I am one of many people who has lost a parent since the pandemic started. My mother didn’t die of COVID-19, but she was in a quarantined assisted-living facility in April 2020 when we got the call that she had died in her sleep.
I feel guilty about my mom being in that place. I did a lot for her over the years, and I loved her very much, but I did not do everything I could. She would say, “I don’t want to be a burden,” and she was earnest about that—but it also let me feel good about keeping a certain distance.
At the same time, I don’t regret making my wife and kids my priority. It’s been the most fulfilling part of my life to find a partner to share it all with, then be fortunate enough to help bring children into the world.
As many adult children know, integrating care for a parent into the rest of your life is an agonizing balancing act. People have struggled with this for time immemorial.
A European folk tale—one of many like it—tells of a day when it’s decreed that old men had outlived their usefulness and should be killed. One man could not kill his father and hides him in the cellar. When crops wither, only the father knows to plow the road, where seeds have fallen off farmers’ carts, averting mass starvation.
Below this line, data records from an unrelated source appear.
(* ===== verification/SchedInv.v ===== *)
(** The queues of the scheduler (Sched.v): every process is on at most one queue, the one
    its state says, and the linked lists hold exactly the processes they should. *)

From S2P Require Import Prelude Sched.

#[local] Strategy opaque [bloop].

(** * Linked lists *)

Fixpoint chain (nx : Z → Z) (h : Z) (l : list Z) : Prop :=
  match l with
  | [] => h = 0
  | p :: l' => h = p ∧ p ≠ 0 ∧ chain nx (nx p) l'
  end.

Definition last0 (l : list Z) : Z := List.last l 0.

Section chains.
Implicit Types (nx : Z → Z) (l : list Z).

Lemma chain_ext nx nx' h l : (∀ p, p ∈ l → nx' p = nx p) → chain nx h l → chain nx' h l.
Proof.
  revert h. induction l as [|p l IH]; intros h E; [done|]. intros (-> & Hp & Hl). split; [done|]. split; [done|]. rewrite E by left. apply IH; [|done].
  intros q Hq. apply E. by right.
Qed.

Lemma chain_nil nx l : chain nx 0 l → l = [].
Proof. destruct l; [done|]. intros (E & Hp & _). congruence. Qed.

Lemma chain_cons nx h l : h ≠ 0 → chain nx h l → ∃ l', l = h :: l' ∧ chain nx (nx h) l'.
Proof. destruct l as [|p l]; [done|]. intros _ (-> & _ & Hl). by exists l. Qed.

Lemma last0_snoc l p : last0 (l ++ [p]) = p.
Proof. unfold last0. apply last_last. Qed.

Lemma last0_elem l : l ≠ [] → last0 l ∈ l.
Proof. intros Hl. destruct (exists_last Hl) as (l' & p & ->). rewrite last0_snoc. apply elem_of_app. right. left. Qed.

Lemma last0_cons p l : l ≠ [] → last0 (p :: l) = last0 l.
Proof. by destruct l. Qed.

Lemma last0_app l1 l2 : l2 ≠ [] → last0 (l1 ++ l2) = last0 l2.
Proof. intros Hl. destruct (exists_last Hl) as (l' & p & ->). by rewrite (assoc_L (++)), !last0_snoc. Qed.

Lemma chain_last nx h l : chain nx h l → (l = [] ↔ last0 l = 0).
Proof.
  intros Hl. split; [by intros ->|]. intros E. destruct (decide (l = [])) as [|Hn]; [done|]. pose proof (last0_elem l Hn) as Hin. rewrite E in Hin. exfalso.
  clear E Hn. revert h Hl. induction l as [|p l IH]; [by apply not_elem_of_nil in Hin|]. intros h (-> & Hp & Hl). apply elem_of_cons in Hin as [Hq|Hq]; [congruence|by eapply IH].
Qed.
(** The queues with a new value for [q]. *)
Definition put_queue (q : WaitQueueId) (v : WaitQueue) (s : Sched) : WaitQueueId → WaitQueue := λ q', if decide (q' = q) then v else wait_queues s q'.

Lemma set_queue_Ok q v s : queue_live q s = true → set_queue q v s = Ok (with_queues (put_queue q v s) s).
Proof. intros H. unfold set_queue. by rewrite H. Qed.

Lemma get_queue_Ok q s : queue_live q s = true → get_queue q s = Ok (wait_queues s q).
Proof. intros H. unfold get_queue. by rewrite H. Qed.

Lemma khead_put q v s k : k ≠ KWait q → khead (with_queues (put_queue q v s) s) k = khead s k ∧ ktail (with_queues (put_queue q v s) s) k = ktail s k.
Proof. intros Hk. destruct k as [i| |r]; [done|done|]. cbn. unfold put_queue. rewrite decide_False; [done|]. by intros ->. Qed.

Lemma wait_queue_push_spec q p s L x :
  qinv p s L → procs s !! p = Some x → queue_live q s = true →
  ∃ s', wait_queue_push q p s = Ok s' ∧ qinv 0 s' (ins (KWait q) (L (KWait q) ++ [p]) L) ∧ rest_same s s' ∧ g_current_proc s' = g_current_proc s ∧
  (∀ r, look s' r = if decide (r = p) then Some (Waiting, Some q) else look s r) ∧ sleep_same s s'.
Proof.
  intros I Hx Hlive. pose proof (qi_proc _ _ _ I _ _ Hx) as [Hp0 Hpr]. set (k0 := KWait q). unfold wait_queue_push. rewrite (update_Ok _ _ _ _ Hx). step.
  set (y := set_waiting_queue _ _). set (s1 := with_procs _ s). assert (Hlive1 : queue_live q s1 = true) by (apply (live_mono s); [intros r; by apply live_insert|done]).
  rewrite (get_queue_Ok _ _ Hlive1). step. assert (Et : tail (wait_queues s1 q) = last0 (L k0)) by (apply (qi_tail _ _ _ I k0); done). rewrite Et.
  pose proof (chain_last _ _ _ (qi_chain _ _ _ I k0)) as Hcl. assert (Hpl : p ∉ L k0) by apply (qi_ex _ _ _ I).
  assert (Hpush : ∃ s', (if last0 (L k0) =? 0 then set_queue q (mkQueue p p) s1 else s2 ← update (last0 (L k0)) (set_queue_next p) s1; set_queue q (mkQueue (head (wait_queues s1 q)) p) s2) = Ok s' ∧
      s' = with_queues (put_queue q (mkQueue (if decide (L k0 = []) then p else head (wait_queues s q)) p) s) (with_procs (appended (last0 (L k0)) p y (procs s)) s)).
  { unfold appended. destruct (Z.eqb_spec (last0 (L k0)) 0) as [E0|Hn0].
    - rewrite (set_queue_Ok _ _ _ Hlive1). eexists. split; [done|]. by rewrite decide_True by tauto.
    - assert (Hne : L k0 ≠ []) by tauto. pose proof (last0_elem _ Hne) as Hin. destruct (look_Some _ _ _ (qi_mem _ _ _ I _ _ Hin)) as (xt & Hxt & _).
      assert (Hxt1 : procs s1 !! last0 (L k0) = Some xt) by (unfold s1; cbn; rewrite lookup_insert_ne; [done|]; congruence).
      rewrite (update_Ok _ _ _ _ Hxt1). step. rewrite set_queue_Ok by (apply (live_mono s1); [intros r; by apply live_insert|done]). eexists. split; [done|]. rewrite decide_False by tauto.
      unfold s1 in Hxt1. cbn [procs with_procs] in Hxt1. by rewrite (insert_alter_id _ _ _ (set_queue_next p) Hxt1). }
  destruct Hpush as (s' & -> & Es'). exists s'. split; [done|].
  destruct (qinv_link p k0 s s' L x y I) as (Q1 & Q2 & Q3 & Q4); try (by rewrite Es'); try done.
  - rewrite Es'. apply I.
  - intros k Hk. rewrite Es'. by apply (khead_put q _ s).
  - rewrite Es'. cbn. unfold put_queue. by rewrite decide_True.
  - rewrite Es'. cbn. unfold put_queue. by rewrite decide_True.
  - intros r [= <-]. done.
  - split; [done|]. split; [split; [apply Q3|by rewrite Es'..]|]. split; [by rewrite Es'|]. split; [done|]. split; [|by rewrite Es'..].
    intros r. destruct (decide (r = p)) as [->|]; [|by apply Q4]. rewrite Es'. cbn. unfold appended. destruct (Z.eqb_spec (last0 (L k0)) 0) as [E0|Hn0]; [by rewrite lookup_insert_eq, Hx|].
    rewrite lookup_alter_ne; [by rewrite lookup_insert_eq, Hx|]. intros E. apply Hpl. rewrite <-E. apply last0_elem. tauto.
Qed.

Lemma wait_queue_remove_spec q p s L :
  qinv 0 s L → p ∈ L (KWait q) →
  ∃ l1 l2 s', L (KWait q) = l1 ++ p :: l2 ∧ wait_queue_remove q p s = Ok s' ∧ qinv p s' (ins (KWait q) (l1 ++ l2) L) ∧ rest_same s s' ∧ g_current_proc s' = g_current_proc s ∧
  (∀ r, look s' r = if decide (r = p) then Some (Waiting, None) else look s r) ∧ sleep_same s s'.
Proof.
  intros I Hp. set (k0 := KWait q). pose proof (qi_live _ _ _ I q p Hp) as Hlive. assert (Hc : chain (nx s) (head (wait_queues s q)) (L k0)) by apply (qi_chain _ _ _ I k0).
  pose proof (qi_dup _ _ _ I k0) as Hnd. destruct (find_prev_spec p s _ _ Hc Hnd (queue_length _ _ _ k0 I)) as [[Hn _]|(l1 & l2 & El & E)]; [intros r Hr; by apply (queue_live_procs _ _ _ k0 r I)|done|].
  exists l1, l2. unfold wait_queue_remove. step_with (get_queue_Ok _ _ Hlive). step_with E. destruct (look_Some _ _ _ (qi_mem _ _ _ I _ _ Hp)) as (x & Hx & Hv). injection Hv as Est Ewq.
  rewrite (fetch_Ok _ _ _ Hx). step. destruct (prev_front s L k0 l1 p l2 I El) as [Hf Hf']. set (pv := last0 l1) in *.
  set (m := if decide (l1 = []) then procs s else alter (set_queue_next (queue_next x)) pv (procs s)).
  set (h := if decide (l1 = []) then queue_next x else head (wait_queues s q)). set (t := if decide (last0 (L k0) = p) then pv else last0 (L k0)).
  assert (Hlm : ∀ w, queue_live q (with_queues w (with_procs m s)) = true).
  { intros w. apply (live_mono s); [|done]. intros r Hr. cbn. unfold m. case_decide; [done|]. destruct (decide (r = pv)) as [->|]; [rewrite lookup_alter_eq; destruct Hr as [z ->]; by eexists|by rewrite lookup_alter_ne]. }
  assert (Ht : tail (wait_queues s q) = last0 (L k0)) by (apply (qi_tail _ _ _ I k0); done).
  assert (E1 : ∃ w, (if pv =? 0 then set_queue q (mkQueue (queue_next x) (tail (wait_queues s q))) s else update pv (set_queue_next (queue_next x)) s) = Ok (with_queues w (with_procs m s)) ∧
     ∀ r, w r = put_queue q (mkQueue h (last0 (L k0))) s r).
  { unfold m, h, put_queue. destruct (Z.eqb_spec pv 0) as [E0|Hn0]; case_decide as Hd; try tauto.
    - rewrite (set_queue_Ok _ _ _ Hlive). eexists. split; [by destruct s|]. intros r. unfold put_queue. by rewrite Ht.
    - destruct (queue_live_procs _ _ _ _ _ I (proj1 (Hf' Hd))) as [y Hy]. rewrite (update_Ok _ _ _ _ Hy), (insert_alter_id _ _ _ _ Hy). exists (wait_queues s). split; [by destruct s|].
      intros r. destruct (decide (r = q)) as [->|]; [|done]. rewrite <-Ht. by destruct (wait_queues s q). }
  destruct E1 as (w & E1 & Hw). step_with E1. step_with (get_queue_Ok _ _ (Hlm w)). cbn [wait_queues with_queues]. rewrite (Hw q). unfold put_queue at 1 2. rewrite decide_True by done. cbn [head tail].
  assert (E2 : ∃ w', (if last0 (L k0) =? p then set_queue q (mkQueue h pv) (with_queues w (with_procs m s)) else Ok (with_queues w (with_procs m s))) = Ok (with_queues w' (with_procs m s)) ∧ ∀ r, w' r = put_queue q (mkQueue h t) s r).
  { unfold t. destruct (Z.eqb_spec (last0 (L k0)) p) as [Ep|Hn].
    - rewrite (set_queue_Ok _ _ _ (Hlm w)). eexists. split; [done|]. intros r. unfold put_queue. cbn. rewrite (decide_True (P := last0 (L k0) = p)) by done. destruct (decide (r = q)) as [|Hr]; [done|]. rewrite Hw. unfold put_queue. by rewrite decide_False.
    - exists w. split; [done|]. by rewrite (decide_False (P := last0 (L k0) = p)). }
  destruct E2 as (w' & E2 & Hw'). step_with E2. assert (Hx2 : procs (with_queues w' (with_procs m s)) !! p = Some x).
  { cbn. unfold m. case_decide as Hd; [done|]. rewrite lookup_alter_ne; [done|]. by apply Hf'. }
  rewrite (update_Ok _ _ _ _ Hx2). set (s3 := with_procs _ _). exists s3. split; [done|]. split; [done|].
  destruct (qinv_unlink p k0 l1 l2 s s3 L x (set_waiting_queue None) I El Hx) as (Q1 & Q2 & Q3 & Q4 & Q5); try done.
  - apply I.
  - intros k Hk. destruct k as [j| |r]; [done|done|]. unfold khead, ktail, s3. cbn. rewrite Hw'. unfold put_queue. rewrite decide_False; [done|]. by intros ->.
  - unfold khead, s3. cbn. rewrite Hw'. unfold put_queue. by rewrite decide_True.
  - intros _. unfold ktail, s3. cbn. rewrite Hw'. unfold put_queue. by rewrite decide_True.
  - split; [done|]. split; [split; [apply Q3|done..]|]. split; [done|]. split; [|split; [|done..]].
    + intros r. destruct (decide (r = p)) as [->|]; [unfold look; rewrite Q5; unfold vis; cbn; by rewrite Est|by apply Q2].
    + intros r. destruct (decide (r = p)) as [->|]; [by rewrite Q5, Hx|by apply Q4].
Qed.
We know in our bones that our elders have wisdom. We also know that we may not have all the time and resources we’d like to care for them. It is an awful, ancient dilemma.
Perhaps all we can do is acknowledge there is no solution but stay present in our elders’ lives. Don’t pretend they are doing fine and have everything they need. Don’t forget what great value and understanding they bring.
There is an indelible image from the pandemic of an isolated elderly person staring out a window. Perhaps it will serve as a painful reminder of how much our elders need us—and mean to us.
The author is a psychotherapist and writer in Chico.